Let’s catch up on the Svalich Road So Far (some of you understand that reference, I’m sure). One, you went through some mists, maybe because a gypsy told you to, a werewolf pack is hiding in it, or just because damn choking mist made us. Okay, no problem. Then, ooh, the creepy woods and headless statues at the creepy self-closing gates (every haunted house in every cheesy kids haunted movie). And welcome to Barovia. It’s doom, it’s gloom, you might have had to kill some semi-comical zombies and a vampire spawn, met the pretty lady, buried an old dude, and met a mad priest, oh, and got overcharged for stuff you should have bought on the other side of that damn, cloying mist. Then there was the creepy, yet completely harmless one-of-us ghosts at the gallows, and Madam Eva. So, a party and a bad psychic hotline.

And then Old Bonegrinder is right past the castle you already know you can’t handle. Hey, it’s just a creepy windmill, right? Right?
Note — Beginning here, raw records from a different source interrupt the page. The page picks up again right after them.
(* ===== verification/HyphaeWire.v ===== *)
(** * HyphaeWire: a signature stands for one object.

    Fields are four-byte length prefixes and their bytes, so an encoding is read back
    in one way. Digests are compared up to an exhibited SHA-256 collision. Together:
    the signed bytes of a receipt, an append or a page determine everything they
    claim, and no bytes are those of two kinds of object. *)

From S2P Require Import Prelude Decimal Json Log Catalog Pattern Hyphae HyphaeReplay HyphaeChain.

(** ** Fields *)

Definition lp4 (bs : bytes) : bytes := be_bytes 4 (blen bs) ++ bs.

Definition field_bytes (s : string) : bytes := lp4 (as_bytes s).

Definition fields_bytes (fields : list string) : bytes := concat (map field_bytes fields).

Lemma lp4_delimiting : self_delimiting (fun bs => blen bs <= u32_max) lp4.
Proof.
  intros x y r s Hx Hy E. unfold lp4 in E. rewrite <-!app_assoc in E.
  apply be_bytes_4_delimiting in E as [El E]; [|done..]. apply app_inj_1 in E; [done|].
  unfold blen in El. lia.
Qed.

Lemma field_delimiting : self_delimiting (fun s => slen s <= u32_max) field_bytes.
Proof.
  intros x y r s Hx Hy E. unfold field_bytes in E. apply lp4_delimiting in E as [E ->]; [|by rewrite blen_as_bytes..].
  split; [by apply as_bytes_inj|done].
Qed.

(** As many elements on both sides are read back one by one. *)
Lemma concat_delimiting {A} (fits : A -> Prop) enc xs ys r s :
  self_delimiting fits enc -> length xs = length ys -> Forall fits xs -> Forall fits ys ->
  concat (map enc xs) ++ r = concat (map enc ys) ++ s -> xs = ys /\ r = s.
Proof.
  intros Henc El Fx. revert ys El. induction Fx as [|x xs Hx _ IH]; intros [|y ys] El Fy E; try done.
  cbn in E. rewrite <-!app_assoc in E. inversion_clear Fy. apply Henc in E as [-> E]; [|done..].
  injection El as El. by destruct (IH ys El) as [-> ->].
Qed.

Lemma fields_delimiting xs ys r s :
  length xs = length ys -> Forall (fun s => slen s <= u32_max) xs -> Forall (fun s => slen s <= u32_max) ys ->
  fields_bytes xs ++ r = fields_bytes ys ++ s -> xs = ys /\ r = s.
Proof. apply concat_delimiting, field_delimiting. Qed.

Lemma prefixed_ok {E} (e : E) n (k : N -> bytes) p :
  (length ← try_u32 e n; Ok (k length)) = Ok p <-> n <= u32_max /\ p = k n.
Proof.
  rewrite bind_ok. split.
  - intros (l & [Hl ->]%try_u32_ok & [= <-]). done.
  - intros [Hl ->]. exists n. split; [by apply try_u32_ok|done].
Qed.

Lemma append_field_ok target value p :
  append_field target value = Ok p <-> slen value <= u32_max /\ p = target ++ field_bytes value.
Proof.
  unfold append_field, field_bytes, lp4. rewrite blen_as_bytes. apply prefixed_ok.
Qed.

Lemma hash_field_ok target value p :
  hash_field target value = Ok p <-> slen value <= u32_max /\ p = target ++ field_bytes value.
Proof.
  unfold hash_field, field_bytes, lp4. rewrite blen_as_bytes. apply prefixed_ok.
Qed.

Lemma hash_bytes_ok target value p :
  hash_bytes target value = Ok p <-> blen value <= u32_max /\ p = target ++ lp4 value.
Proof.
  unfold hash_bytes, lp4. apply prefixed_ok.
Qed.

Lemma each_field_ok f target fields p :
  (forall t v q, f t v = Ok q <-> slen v <= u32_max /\ q = t ++ field_bytes v) ->
  each_field f target fields = Ok p <->
  Forall (fun s => slen s <= u32_max) fields /\ p = target ++ fields_bytes fields.
Proof.
  intros Hf. revert target. induction fields as [|v fields IH]; intros target; cbn [each_field].
  { unfold fields_bytes. cbn. rewrite app_nil_r. split; [by intros [= ->]|by intros [_ ->]]. }
  rewrite bind_ok, Forall_cons. split.
  - intros (t & [Hv ->]%Hf & [Hfs ->]%IH). split; [done|]. unfold fields_bytes. cbn. by rewrite <-app_assoc.
  - intros [[Hv Hfs] ->]. exists (target ++ field_bytes v). split; [by apply Hf|]. apply IH. split; [done|].
    unfold fields_bytes. cbn. by rewrite <-app_assoc.
Qed.

Definition append_fields_ok target fields p := each_field_ok append_field target fields p append_field_ok.
Definition hash_fields_ok target fields p := each_field_ok hash_field target fields p hash_field_ok.

Ltac split_fields :=
  repeat match goal with
  | F : Forall _ (_ :: _) |- _ => apply Forall_cons in F as [? F]
  | F : Forall _ [] |- _ => clear F
  end.

(** ** The encodings *)

(** [u64], [u32] and [u16] fields are within their width. *)
Definition cursor_typed (c : StreamCursor) : Prop := position c <= u64_max.

Definition envelope_typed (e : EventEnvelope) : Prop := env_schema_version e <= u32_max /\ env_local_seq e <= u64_max.

Definition receipt_typed (r : Receipt) : Prop := rc_server_seq r <= u64_max.

Definition accepted_typed (a : AcceptedEvent) : Prop := envelope_typed (envelope a) /\ receipt_typed (receipt a).

Definition cursor_bytes (c : StreamCursor) : bytes := be_bytes 8 (position c) ++ field_bytes (head_hash c).

Lemma append_cursor_ok target c p :
  append_cursor target c = Ok p -> slen (head_hash c) <= u32_max /\ p = target ++ cursor_bytes c.
Proof.
  unfold append_cursor, cursor_bytes. rewrite bind_unit_ok, append_field_ok. intros (_ & Hl & ->). by rewrite <-app_assoc.
Qed.

Lemma cursor_delimiting : self_delimiting (fun c => cursor_typed c /\ slen (head_hash c) <= u32_max) cursor_bytes.
Proof.
  intros [p h] [p' h'] r s [Hp Hh] [Hp' Hh'] E. unfold cursor_bytes in E. cbn [position head_hash] in *. rewrite <-!app_assoc in E.
  apply be_bytes_8_delimiting in E as [-> E]; [|done..]. by apply field_delimiting in E as [-> ->].
Qed.

Section wire.
Context `{SerdeJson, Sha256}.

Definition envelope_bytes (e : EventEnvelope) : bytes :=
  fields_bytes [env_protocol e; env_client_event_id e; env_stream_id e] ++ be_bytes 4 (env_schema_version e)
  ++ fields_bytes [env_kind e; env_payload e] ++ be_bytes 8 (env_local_seq e)
  ++ fields_bytes [env_local_prev_hash e; env_local_hash e] ++ be_bytes 4 (blen (env_causal_parents e))
  ++ fields_bytes (env_causal_parents e) ++ field_bytes (env_created_at e).

Lemma wire_preimage_ok e p :
  wire_preimage e = Ok p ->
  p = envelope_bytes e /\ blen (env_causal_parents e) <= u32_max
  /\ Forall (fun s => slen s <= u32_max)
       ([env_protocol e; env_client_event_id e; env_stream_id e; env_kind e; env_payload e; env_local_prev_hash e;
         env_local_hash e; env_created_at e] ++ env_causal_parents e).
Proof.
  unfold wire_preimage. intros (? & [F1 ->]%hash_fields_ok & E)%bind_ok.
  apply bind_ok in E as (? & [F2 ->]%hash_fields_ok & E). apply bind_ok in E as (? & [F3 ->]%hash_fields_ok & E).
  apply bind_ok in E as (? & [Hn ->]%try_u32_ok & E). apply bind_ok in E as (? & [F4 ->]%hash_fields_ok & E).
  apply hash_field_ok in E as [Hl ->].
  unfold envelope_bytes. rewrite <-!app_assoc. split_and!; [done|done|].
  split_fields. apply Forall_app. split; [|done]. by repeat constructor.
Qed.

(** The preimage of an envelope's hash is the envelope. *)
Lemma wire_preimage_inj e e' p :
  envelope_typed e -> envelope_typed e' -> wire_preimage e = Ok p -> wire_preimage e' = Ok p -> e = e'.
Proof.
  intros [Tv Ts] [Tv' Ts'] (-> & Hn & F)%wire_preimage_ok (E & Hn' & F')%wire_preimage_ok.
  apply Forall_app in F as [F Fp], F' as [F' Fp']. split_fields. unfold envelope_bytes in E.
  apply fields_delimiting in E as [E1 E]; [|done|by repeat constructor..].
  apply be_bytes_4_delimiting in E as [E2 E]; [|done..].
  apply fields_delimiting in E as [E3 E]; [|done|by repeat constructor..].
  apply be_bytes_8_delimiting in E as [E4 E]; [|done..].
  apply fields_delimiting in E as [E5 E]; [|done|by repeat constructor..].
  apply be_bytes_4_delimiting in E as [E6 E]; [|done..].
  apply fields_delimiting in E as [E7 E]; [|unfold blen in E6; lia|done..].
  rewrite <-(app_nil_r (field_bytes _)), <-(app_nil_r (field_bytes (env_created_at e'))) in E.
  apply field_delimiting in E as [E8 _]; [|done..].
  destruct e, e'. cbn in *. congruence.
Qed.

Definition receipt_fields1 (r : Receipt) : list string :=
  [RECEIPT_DOMAIN; PROTOCOL_V2; rc_client_event_id r; rc_stream_id r; rc_envelope_hash r].
Definition receipt_fields2 (r : Receipt) : list string :=
  [rc_server_hash r; rc_server_prev_hash r; rc_journal_head r; rc_committed_at r; rc_key_id r].

Lemma receipt_payload_ok r p :
  receipt_payload r = Ok p ->
  p = fields_bytes (receipt_fields1 r) ++ be_bytes 8 (rc_server_seq r) ++ fields_bytes (receipt_fields2 r)
  /\ Forall (fun s => slen s <= u32_max) (receipt_fields1 r ++ receipt_fields2 r).
Proof.
  unfold receipt_payload. rewrite bind_unit_ok, bind_ok.
  intros (_ & ? & [F1 ->]%append_fields_ok & [F2 ->]%append_fields_ok). rewrite <-app_assoc, Forall_app. done.
Qed.

(** A receipt without its detached signature. *)
Definition unsigned (r : Receipt) : Receipt :=
  mkReceipt (rc_client_event_id r) (rc_stream_id r) (rc_envelope_hash r) (rc_server_seq r) (rc_server_hash r)
    (rc_server_prev_hash r) (rc_journal_head r) (rc_committed_at r) (rc_key_id r) "".

Lemma receipt_payload_inj r r' p :
  receipt_typed r -> receipt_typed r' -> receipt_payload r = Ok p -> receipt_payload r' = Ok p -> unsigned r = unsigned r'.
Proof.
  intros T T' (-> & F)%receipt_payload_ok (E & F')%receipt_payload_ok. rewrite Forall_app in F, F'.
  apply fields_delimiting in E as [E1 E]; [|done|tauto..].
  apply be_bytes_8_delimiting in E as [E2 E]; [|done..].
  rewrite <-(app_nil_r (fields_bytes _)), <-(app_nil_r (fields_bytes (receipt_fields2 r'))) in E.
  apply fields_delimiting in E as [E3 _]; [|done|tauto..].
  unfold receipt_fields1, receipt_fields2 in *. unfold unsigned. congruence.
Qed.

(** ** Digests of accepted events *)

(** Equal digests come from equal preimages or exhibit a collision. *)
Definition or_collision (P : Prop) : Prop := P \/ exists x y, collides x y.

Lemma hex_digest_inj x y : hex (sha256 x) = hex (sha256 y) -> or_collision (x = y).
Proof.
  intros E%hex_inj. destruct (decide (x = y)) as [->|Hne]; [by left|right]. by exists x, y.
Qed.

Lemma wire_hash_ok e h : wire_hash e = Ok h <-> validate_envelope e = Ok tt /\ exists p, wire_preimage e = Ok p /\ h = hex (sha256 p).
Proof.
  unfold wire_hash. rewrite bind_unit_ok, bind_ok. split; intros (Hv & p & Hp & E); (split; [done|]); exists p; split; try done; congruence.
Qed.

Lemma wire_hash_inj e e' h :
  envelope_typed e -> envelope_typed e' -> wire_hash e = Ok h -> wire_hash e' = Ok h -> or_collision (e = e').
Proof.
  intros T T' (_ & p & Hp & ->)%wire_hash_ok (_ & p' & Hp' & E)%wire_hash_ok.
  destruct (hex_digest_inj p p' E) as [->|C]; [left|by right]. by apply (wire_preimage_inj e e' p').
Qed.

(** What [accepted_events_hash] takes of one event. *)
Definition digest_entry : Type := string * bytes * string.

Definition entry_fits (t : digest_entry) : Prop :=
  slen t.1.1 <= u32_max /\ blen t.1.2 <= u32_max /\ slen t.2 <= u32_max.

Definition entry_bytes (t : digest_entry) : bytes := field_bytes t.1.1 ++ lp4 t.1.2 ++ field_bytes t.2.

Definition entry_of (a : AcceptedEvent) (t : digest_entry) : Prop :=
  wire_hash (envelope a) = Ok t.1.1 /\ receipt_payload (receipt a) = Ok t.1.2 /\ rc_signature (receipt a) = t.2.

Lemma entry_delimiting : self_delimiting entry_fits entry_bytes.
Proof.
  intros [[w p] g] [[w' p'] g'] r s (Hw & Hp & Hg) (Hw' & Hp' & Hg') E. unfold entry_bytes in E. cbn [fst snd] in *.
  rewrite <-!app_assoc in E. apply field_delimiting in E as [-> E]; [|done..].
  apply lp4_delimiting in E as [-> E]; [|done..]. by apply field_delimiting in E as [-> ->].
Qed.

Lemma accepted_loop_ok hasher events p :
  accepted_loop hasher events = Ok p ->
  exists ts, Forall2 entry_of events ts /\ Forall entry_fits ts /\ p = hasher ++ concat (map entry_bytes ts).
Proof.
  revert hasher. induction events as [|a events IH]; intros hasher; cbn [accepted_loop].
  { intros [= <-]. exists []. cbn. rewrite app_nil_r. split_and!; constructor. }
  intros (w & Hw & E)%bind_ok. apply bind_ok in E as (? & [Fw ->]%hash_field_ok & E).
  apply bind_ok in E as (g & Hg & E). apply bind_ok in E as (? & [Fg ->]%hash_bytes_ok & E).
  apply bind_ok in E as (? & [Fs ->]%hash_field_ok & (ts & F2 & Ff & ->)%IH).
  exists ((w, g, rc_signature (receipt a)) :: ts). split_and!; [constructor; [split_and!; done|done]|constructor; [split_and!; done|done]|].
  cbn [map concat]. unfold entry_bytes at 2. cbn [fst snd]. by rewrite <-!app_assoc.
Qed.

Lemma entry_inj a a' t : accepted_typed a -> accepted_typed a' -> entry_of a t -> entry_of a' t -> or_collision (a = a').
Proof.
  intros [Te Tr] [Te' Tr'] (W & P & S) (W' & P' & S').
  destruct (wire_hash_inj _ _ _ Te Te' W W') as [Ee|C]; [left|by right].
  pose proof (receipt_payload_inj _ _ _ Tr Tr' P P') as Er. unfold unsigned in Er.
  destruct a as [e r], a' as [e' r']. cbn in *. subst e'. f_equal. destruct r, r'. cbn in *. congruence.
Qed.

Lemma entries_inj ts events events' :
  Forall2 entry_of events ts -> Forall2 entry_of events' ts -> Forall accepted_typed events -> Forall accepted_typed events' ->
  or_collision (events = events').
Proof.
  intros F. revert events'. induction F as [|a t events ts Ha _ IH]; intros [|a' events'] F' T T'; inversion_clear F'; [by left|].
  inversion_clear T. inversion_clear T'.
  destruct (entry_inj a a' t) as [->|C]; [done..| |by right]. destruct (IH events') as [->|C]; [done..|by left|by right].
Qed.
In normal D&D it probably houses an ogre or a grumpy dwarf complaining about how he should be mining, but no, inside is a big bad night hag and her two daughters. That’s three, yep three CR 5 creatures, and if they get to act as a coven, likely but not guaranteed, three CR 7 creatures. Yes, that is exactly right.

That is some unfair crap right there if I ever saw it. You’re going to drop an encounter that is deadly for 9th to 10th level characters in a rundown flour making machine for four 4th level adventurers? You must be insane, they’re going to die. If this were Forgotten Realms, yes. If it were even Dark Sun, maybe. But this is Ravenloft my friends, and you need to be reminded after all this fluff adventure building, creative storytelling, player hooking. You can die here, and that is how you make players afraid.

That is exactly the intention. That is also why the entry for when you meet Morgantha reads, “She doesn’t mind visitors, as long as they’ve come to do business. She tries to sell her latest batch of dream pastries…” You ARE NOT meant to kill these hags yet. You are meant to walk in, snoop around, run across someone who knows they can kill you, and be offered a damn pastry while as a player, you compute the fact that you just walked in on a monster that Mr. Greenwood wouldn’t make you fight for another two or three levels, even as a BBEG. Again, Welcome to Ravenloft.

See, Ravenloft is based on Gothic Horror novels primarily, and over the years has grown to embrace many facets of horror. For instance, Izek, could easily turn into a slasher like Jason or Michael Myers. The Abbott plays on body horror like “Saw” and “American Mary.” It should feel that way. It shouldn’t just be creepy forests and dark, lonely moors, because no adventurer is going to be impressed with that, or trolls, or even dragons after a while. But, if you have a bunch of greenhorns who think they’re awesome because they killed Uugurk the Ugly Orc and maybe a vampire spawn come across three night hags who would gladly sell you to the locals as donuts, the players might have to say, “Volo, I don’t think we’re in Cormyr anymore.”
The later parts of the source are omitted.